No 3-D. Little CGI. What made Secret of Kells Oscar-worthy?

OK, what at first glance doesn't seem to really belong on this list? Coraline, The Fantastic Mr. Fox, The Princess and the Frog, Up and The Secret of Kells.

Yep! Among all the widely released big studio animated features that were nominated for Best Animated Feature at this year's Oscars, the plucky little primarily-hand-drawn Belgian-Irish-French co-production about the creation of the gorgeously illuminated medieval manuscript The Book of Kells seems like the little animated feature that could!

The Secret of Kellst has no 3-D. It has precious little CGI. It has no big studio pedigree. In a lot of ways, when you look an animated feature like How to Train your Dragon, The Secret of Kells looks like as much of a throwback to a handmade aesthetic as an illuminated manuscript does compared to a Nicholas Sparks paperback.

Unfortunately, there's another capacity in which The Secret of Kells doesn't belong among all the other flicks it competed against. All the other nominees for Best Animated Feature had really solid, character-driven scripts.

This isn't to say that The Secret of Kells isn't worth seeing. It is one of the most gorgeously stylized animated movies to cruise down the pike since The Triplets of Belleville. To say it's weak because of the script might be like saying Fantasia could have used a good script polish by Paul Haggis. Or David Mamet. But there are nagging points in The Secret of Kells when a smidge more craft could have been applied to the story.

At one point our hero, a boy named Brendan (voiced by Evan McGuire), who has never been outside the walls of the Abbey in which he's being raised, is asked by somebody who knows this to go out and do some pretty detailed herb lore in the dark forest. Because the plot necessitates it. Once in the forest, Brendan, who's afraid of the forest, bravely charges into a Blair Witch-y kind of place where even the forest dwellers are afraid to go. Because the plot necessitates it. In a scriptorium full of experienced monks, the least experienced illuminator (who has only just learned how to hold a goose quill) is chosen to illuminate the most important pages of the most important book in the scriptorium. Because the plot necessitates it.

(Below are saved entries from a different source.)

Lemma visible_not_space c p : visible c → p ∈ space_runes → c ∉ p.
Proof.
  assert (Hall : Forall (Forall (λ x, ¬ visible x)) space_runes)
    by (unfold visible; repeat constructor; vm_compute; intuition congruence).
  intros Hc Hp Hin. rewrite Forall_forall in Hall. specialize (Hall p Hp). rewrite Forall_forall in Hall.
  by apply (Hall c Hin).
Qed.

Lemma TrimSpace_visible s : Forall visible s → TrimSpace s = s.
Proof.
  assert (Hhead : ∀ l p, Forall visible l → p ∈ space_runes ∨ reverse p ∈ space_runes → is_prefix p l = false).
  { intros l p Hl Hp. unfold is_prefix. apply bool_decide_false. intros [k ->]. apply Forall_app in Hl as [Hl _].
    destruct p as [|y p].
    - destruct Hp as [Hp|Hp]; by apply space_runes_nonempty in Hp.
    - apply Forall_cons in Hl as [Hy _]. destruct Hp as [Hp|Hp]; apply (visible_not_space y _ Hy) in Hp; apply Hp; [apply list_elem_of_here|].
      apply elem_of_reverse, list_elem_of_here. }
  intros Hs. apply TrimSpace_id. split; intros p Hp; apply Hhead; [done|by left|by apply Forall_reverse|].
  apply list_elem_of_fmap in Hp as (q & -> & Hq). right. by rewrite reverse_involutive.
Qed.

Lemma trimmed_ends c mid d : visible c → visible d → TrimSpace (c :: mid ++ [d]) = c :: mid ++ [d].
Proof.
  assert (Hhead : ∀ x l p, visible x → (p ∈ space_runes ∨ ∃ q, p = reverse q ∧ q ∈ space_runes) → is_prefix p (x :: l) = false).
  { intros x l p Hx Hp. unfold is_prefix. apply bool_decide_false. intros Hpre.
    assert (p ≠ [] ∧ x ∉ p) as [Hne Hnin].
    { destruct Hp as [Hp|(q & -> & Hq)].
      - split; [by apply space_runes_nonempty|by apply visible_not_space].
      - split; [|rewrite elem_of_reverse; by apply visible_not_space].
        intros Hr. apply (space_runes_nonempty q Hq). by rewrite <- (reverse_involutive q), Hr. }
    destruct p as [|y p]; [done|]. apply prefix_cons_inv_1 in Hpre as ->. apply Hnin, list_elem_of_here. }
  intros Hc Hd. apply TrimSpace_id. split; intros p Hp; [apply Hhead; [done|by left]|].
  apply list_elem_of_fmap in Hp as (q & -> & Hq).
  replace (reverse (c :: mid ++ [d])) with (d :: reverse (c :: mid)) by (by rewrite app_comm_cons, reverse_app).
  apply Hhead; [done|]. right. by exists q.
Qed.

Lemma visible_digit n : 0 ≤ n < 10 → visible (byte_of (Z.to_nat (48 + n))).
Proof. intros Hn. unfold visible, code, byte_of. rewrite nat_ascii_embedding by lia. lia. Qed.

Lemma format_digits_visible fuel : ∀ n acc, 0 ≤ n →
  ∃ l, format_digits fuel n acc = l ++ byte_of (Z.to_nat (48 + n mod 10)) :: acc ∧ Forall visible l.
Proof.
  induction fuel as [|fuel IH]; intros n acc Hn; simpl; [by exists []|].
  case_match; [by exists []|]. destruct (IH (n / 10) (byte_of (Z.to_nat (48 + n mod 10)) :: acc)) as (l & -> & Hl);
    [apply Z.div_pos; lia|].
  exists (l ++ [byte_of (Z.to_nat (48 + (n / 10) mod 10))]). rewrite <- app_assoc. split; [done|].
  apply Forall_app. split; [done|]. constructor; [|done]. apply visible_digit, Z.mod_pos_bound. lia.
Qed.

Lemma FormatInt_visible z : 0 ≤ z → ∃ l d, FormatInt z = l ++ [d] ∧ Forall visible (l ++ [d]).
Proof.
  intros Hz. unfold FormatInt. rewrite (proj2 (Z.ltb_ge z 0)) by lia.
  destruct (format_digits_visible (Z.to_nat (Z.log2 z)) z [] Hz) as (l & -> & Hl). eexists l, _. split; [done|].
  apply Forall_app. split; [done|]. constructor; [|done]. apply visible_digit, Z.mod_pos_bound. lia.
Qed.

(** A visible text followed by a number: nothing to trim. *)
Lemma TrimSpace_numbered c text z : Forall visible (c :: text) → 0 ≤ z →
  TrimSpace (c :: text ++ FormatInt z) = c :: text ++ FormatInt z.
Proof.
  intros [Hc Ht]%Forall_cons Hz. destruct (FormatInt_visible z Hz) as (l & d & -> & Hv).
  rewrite app_assoc. apply trimmed_ends; [done|]. apply Forall_app in Hv as [_ Hv]. by apply Forall_cons in Hv as [Hv _].
Qed.

(** The length of the well-formed code point [s] starts with. *)
Definition rune_len (s : bytes) : option nat :=
  match s with
  | [] => None
  | a :: s =>
      if within 0 127 a then Some 1%nat
      else match s with
      | [] => None
      | b :: s =>
          if within 194 223 a && within 128 191 b then Some 2%nat
          else match s with
          | [] => None
          | c :: s =>
              if ((within 224 224 a && within 160 191 b) || (within 225 236 a && within 128 191 b)
                  || (within 237 237 a && within 128 159 b) || (within 238 239 a && within 128 191 b))
                 && within 128 191 c then Some 3%nat
              else match s with
              | [] => None
              | d :: _ =>
                  if ((within 240 240 a && within 144 191 b) || (within 241 243 a && within 128 191 b)
                      || (within 244 244 a && within 128 143 b))
                     && within 128 191 c && within 128 191 d then Some 4%nat
                  else None
              end
          end
      end
  end.

Fixpoint valid_fuel (fuel : nat) (s : bytes) : bool :=
  match s with
  | [] => true
  | _ => match fuel, rune_len s with
         | S fuel, Some n => valid_fuel fuel (drop n s)
         | _, _ => false
         end
  end.

(** Every code point takes a byte, so the length is fuel enough. *)
Definition ValidString (s : bytes) : bool := valid_fuel (length s) s.

Lemma rune_len_bound s n : rune_len s = Some n → (1 ≤ n ≤ 4)%nat ∧ (n ≤ length s)%nat.
Proof. unfold rune_len. intros H. repeat case_match; simplify_eq/=; lia. Qed.

(** A code point depends on its own bytes only. *)
Lemma rune_len_take s n m : rune_len s = Some n → (n ≤ m)%nat → rune_len (take m s) = Some n.
Proof.
  unfold rune_len. intros H Hm.
  destruct s as [|a s]; [done|]. destruct m as [|m]; [repeat case_match; simplify_eq/=; lia|].
  simpl. destruct (within 0 127 a); [done|].
  destruct s as [|b s]; [done|]. destruct m as [|m]; [repeat case_match; simplify_eq/=; lia|].
  simpl. destruct (within 194 223 a && within 128 191 b); [done|].
  destruct s as [|c s]; [done|]. destruct m as [|m]; [repeat case_match; simplify_eq/=; lia|].
  simpl. destruct (_ && within 128 191 c); [done|].
  destruct s as [|d s]; [done|]. destruct m as [|m]; [repeat case_match; simplify_eq/=; lia|].
  done.
Qed.

Lemma valid_fuel_mono f1 : ∀ f2 s, (f1 ≤ f2)%nat → valid_fuel f1 s = true → valid_fuel f2 s = true.
Proof.
  induction f1 as [|f1 IH]; intros [|f2] s Hle; destruct s as [|x s]; cbn [valid_fuel]; try done.
  - lia.
  - destruct (rune_len (x :: s)); [|done]. apply IH. lia.
Qed.

Lemma valid_fuel_length f s : valid_fuel f s = true → ValidString s = true.
Proof.
  unfold ValidString. revert s. induction f as [|f IH]; intros [|x s]; cbn [valid_fuel]; try done.
  destruct (rune_len (x :: s)) as [n|] eqn:Hn; [|done]. intros Hv%IH.
  apply rune_len_bound in Hn as Hb. cbn [length valid_fuel]. rewrite Hn.
  eapply valid_fuel_mono; [|exact Hv]. rewrite length_drop. simpl length. lia.
Qed.

(** A well-formed string can be cut at most three bytes before any position. *)
Lemma valid_cut s : ValidString s = true → ∀ m, (m ≤ length s)%nat →
  ∃ k, (k ≤ 3)%nat ∧ (k ≤ m)%nat ∧ ValidString (take (m - k) s) = true.
Proof.
  unfold ValidString at 1. generalize (length s) at 1 as f. intros f. revert s.
  induction f as [|f IH]; intros [|x s] Hv m Hm; cbn [valid_fuel] in Hv; try done.
  - exists O. split_and!; [lia|lia|]. by rewrite firstn_nil.
  - exists O. split_and!; [lia|lia|]. by rewrite firstn_nil.
  - destruct (rune_len (x :: s)) as [n|] eqn:Hn; [|done].
    apply rune_len_bound in Hn as Hb. destruct (decide (n ≤ m)%nat) as [Hnm|Hnm].
    + destruct (IH _ Hv (m - n)%nat) as (k & Hk & Hkm & Hc); [rewrite length_drop; lia|].
      exists k. split_and!; [lia|lia|]. apply (valid_fuel_length (S (length s))).
      assert (Ht : rune_len (take (m - k) (x :: s)) = Some n) by (eapply rune_len_take; [done|lia]).
      destruct (take (m - k) (x :: s)) as [|y t] eqn:Hts; [done|]. cbn [valid_fuel]. rewrite Ht.
      rewrite <- Hts. rewrite skipn_firstn_comm. eapply valid_fuel_mono; [|].
      2: { replace (m - k - n)%nat with (m - n - k)%nat by lia. exact Hc. }
      rewrite length_take, length_drop. simpl length in *. lia.
    + exists m. split_and!; [lia|lia|]. by rewrite Nat.sub_diag.
Qed.

End GoStrings.

#[export] Hint Resolve GoStrings.TrimSpace_length GoStrings.TrimSpace_trimmed GoStrings.Split_no_sep : go.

Yeah, these might ultimately be nitpicks. The Secret of Kells is so stunning in its execution and craft that it might be best to just appreciate it as a work of visual art and not as an example of the storyteller's craft. The characters and backgrounds are translucent, looking for all the world like stained glass images given life. At the same time, the characters are drawn in a way that sort of looks like they're from an illuminated manuscript. The sense of movement, not just with animals and people but with waves and trees and shadows and even the exhaled breath of people on a cold day, is pure poetry for your retinas.

Young Brendan's journey into the forest, even though it doesn't make much narrative sense, is dropkick-to-the-sternum beautiful. The play of sunlight and shadow, the sense of layers among the trees, all feel like some kind of collision of John Boorman's Excalibur and the coolest kids' book ever made. The animation of the little white kitty named Pangur Ban (a shout-out for fans of medieval Irish poetry) who accompanies Brendan is the most righteous animation of a kitty cat since Bruno Bozzetto's "Feline Fantasies" segment in Allegro Non Troppo.

And the vocal work is pretty damned great. As Cellach, the head Abbot of Kells who wants to save the books under his care by walling off the abbey from the pillaging Vikings, Brendan Gleeson brings amazing presence to a role for which he's not really ... ummm ... present. Mark Lally, vet of The Secret of Roan Inish, brings a springy joy to Brother Aidan, a monk refugee from a monastery that was destroyed by the Vikings.

Despite the aforementioned character lapses, when the script works, it works well. There's a nifty, almost Let the Right One In-like relationship between Brendan and an ancient elf girl named Aisling (voiced by Christen Mooney) that has a whiff of melancholy worthy of Miyazaki's Princess Mononoke. Brendan has pretty interesting relationships with two father figures, his uncle, Abbot Cellach, and the master illuminator Brother Aidan, who shows the kid the wonders of mixing pigments for ink and who teaches him the art of illuminating.

The Secret of Kells is a lot like a gorgeously illuminated manuscript for people who don't read medieval languages. It's wonderful to look at. But if you try to wring too much sense out of it, you'll end up frustrated. Just watch the pretty images, enjoy what works well, and gloss over the parts that don't really click.